Background information
- Also known as: Grandmaster Melle Mel
- Born: Melvin Glover May 15, 1961 (age 65) The Bronx, New York City, U.S.
- Genres: Hip-hop; East Coast hip-hop; hardcore hip-hop; old-school hip-hop; G-funk; electro hop;
- Occupations: Rapper; songwriter;
- Instrument: Vocals
- Years active: 1978–present
- Labels: Enjoy; Sugar Hill;
- Formerly of: Grandmaster Flash and the Furious Five

= Melle Mel =

American rapper (born 1961)

Melvin Glover (born May 15, 1961), better known by his stage name Grandmaster Melle Mel or simply Melle Mel (/ˈmɛli mɛl/), is an American rapper who was the lead vocalist and songwriter of Grandmaster Flash and the Furious Five.

==Career==

Glover began performing in the late 1970s. He may have been the first rapper to call himself MC (master of ceremonies). Other Furious Five members included his brother Kidd Creole (Nathaniel Glover), Scorpio (Eddie Morris), Rahiem (Guy Todd Williams) and Cowboy (Keith Wiggins). While a member of the group, Cowboy created the term hip-hop while teasing a friend who had just joined the US Army, by scat singing the words "hip/hop/hip/hop" in a way that mimicked the rhythmic cadence of marching soldiers.

Grandmaster Flash and the Furious Five began recording for Enjoy Records and released "Superrappin'" in 1979. They later moved on to Sugar Hill Records and were popular on the R&B charts with party songs like "Freedom" and "The Birthday Party". They released numerous singles, gaining a gold disc for "Freedom", and touring. In 1982 Melle Mel began to turn to more socially-aware subject matter, in particular the Reagan administration's economic (Reaganomics) and drug policies, and their effect on the black community.

The song "The Message" became an instant classic and one of the first examples of conscious hip-hop by exploring personal and social themes. Mel recorded a rap over session musician Duke Bootee's instrumental track "The Jungle". Some of Mel's lyrics on "The Message" were taken directly from "Superrappin'". Other than Melle Mel, no members of Grandmaster Flash and the Furious Five actually appear on the record. Bootee also contributed vocals (Rahiem was to later lip sync Bootee's parts in the music video).

"The Message" would later be the first hip-hop record ever to be added to the United States National Archive of Historic Recordings and the first hip hop record inducted into the Grammy Hall of Fame. Mel would also go on to write songs about struggling life in New York City ("New York, New York"), and making it through life in general ("Survival (The Message 2)"). Grandmaster Flash split from the group after contract disputes between Melle Mel and their promoter Sylvia Robinson in regard to royalties for "The Message". When Flash filed a lawsuit against Sugar Hill Records, the factions of The Furious Five parted.

Mel became known as Grandmaster Melle Mel and the leader of the Furious Five. The group went on to produce the anti-drug song "White Lines (Don't Don't Do It)". An unofficial music video starred up-and-coming actor Laurence Fishburne and was directed by then-unknown film student Spike Lee. The record was falsely credited to "Grandmaster + Melle Mel" by Sugar Hill Records, in order to fool the public into thinking Grandmaster Flash had participated on the record.

Mel gained greater fame and success after appearing in the movie Beat Street, with a song based on the movie's title. He performed a memorable rap on Chaka Khan's smash hit song "I Feel for You", which introduced hip hop to a wider and more mainstream R&B audience. Grandmaster Melle Mel & The Furious Five had further hits with "Step Off", "Pump Me Up", "King of the Streets", "Jesse", and "Vice", the latter being released on the soundtrack to the TV show Miami Vice. "Jesse" was a highly political song which urged people to vote for then presidential candidate Jesse Jackson.
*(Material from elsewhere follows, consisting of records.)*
(* ===== verification/DreamsSpec.v ===== *)
(** * What a Dreams cycle promises

    A cycle is a transaction over the rows of its region's lease: unless it settles, the logical rows - what
    a recovery leaves - are exactly what they were and what others wrote meanwhile, wherever it fails, is
    cancelled or is lost with its process; and the journal that a cycle leaves idle owns no row. *)

From stdpp Require Import pretty strings.
From S2P Require Import Prelude Ids Kernel Packs Ontology StorageTypes Graph Reads Leases Ingest Governed Cycles.
From S2P Require Import Storage Interleaving IngestCommit ShippedPacks EntityResolution Mcr2 Consolidation Discovery.
From S2P Require Import DreamsCycle DreamsInv.

(** ** Triples

    A program from [P] ends in [Q] of its value, or fails, is cancelled or lost in [E]. *)
Definition hoare {A} (P : Cycle → Prop) (m : M A) (Q : A → Cycle → Prop) (E : Cycle → Prop) : Prop :=
  ∀ c, P c → match m c with
             | (c, Done a) => Q a c
             | (_, Exhausted) => True
             | (c, _) => E c
             end.

Lemma hoare_ret {A} (P : Cycle → Prop) (a : A) Q E : (∀ c, P c → Q a c) → hoare P (ret a) Q E.
Proof. intros HQ c Hc. by apply HQ. Qed.
Lemma hoare_fail {A} (P : Cycle → Prop) e (Q : A → Cycle → Prop) (E : Cycle → Prop) :
  (∀ c, P c → E c) → hoare P (fail e) Q E.
Proof. intros HE c Hc. by apply HE. Qed.
Lemma hoare_bind {A B} P (m : M A) (k : A → M B) R Q E :
  hoare P m R E → (∀ a, hoare (R a) (k a) Q E) → hoare P (bind m k) Q E.
Proof.
  intros Hm Hk c Hc. unfold bind. specialize (Hm c Hc). destruct (m c) as [c' []]; try done. by apply Hk.
Qed.
Lemma hoare_consequence {A} P P' (m : M A) (Q Q' : A → Cycle → Prop) (E E' : Cycle → Prop) :
  hoare P m Q E → (∀ c, P' c → P c) → (∀ a c, Q a c → Q' a c) → (∀ c, E c → E' c) → hoare P' m Q' E'.
Proof. intros Hm HP HQ HE c Hc. specialize (Hm c (HP c Hc)). destruct (m c) as [c' []]; eauto. Qed.
Lemma hoare_attempt {A} P (m : M A) (Q : A → Cycle → Prop) E :
  hoare P m Q E → hoare P (attempt m) (λ r c, match r with Ok a => Q a c | Err _ => E c end) E.
Proof. intros Hm c Hc. unfold attempt. specialize (Hm c Hc). by destruct (m c) as [c' []]. Qed.
Lemma hoare_or_fail {A X} (P : Cycle → Prop) (f : X → DreamsError) (r : result A X) (Q : A → Cycle → Prop) (E : Cycle → Prop) :
  (∀ a, r = Ok a → ∀ c, P c → Q a c) → (∀ x, r = Err x → ∀ c, P c → E c) → hoare P (or_fail f r) Q E.
Proof. intros HQ HE. destruct r; [apply hoare_ret|apply hoare_fail]; eauto. Qed.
In 1988, after an almost four-year layoff, Mel and Flash reunited and released the album On The Strength, but with up-and-coming new school artists such as Eric B. & Rakim, DJ Jazzy Jeff & the Fresh Prince, Public Enemy, Boogie Down Productions, and Big Daddy Kane dominating the hip-hop market, the album failed miserably. Mel performed with The King Dream Chorus and Holiday Crew on "King Holiday" aimed at having Dr. Martin Luther King Jr.'s birthday declared a national holiday. Mel also performed with Artists United Against Apartheid on the anti-apartheid song "Sun City" which was aimed at discouraging other artists from performing in South Africa until its government ended its policy of apartheid. Mel ended the decade by winning two Grammy Awards for his work on Quincy Jones' Back on the Block and Q – The Autobiography of Quincy Jones albums.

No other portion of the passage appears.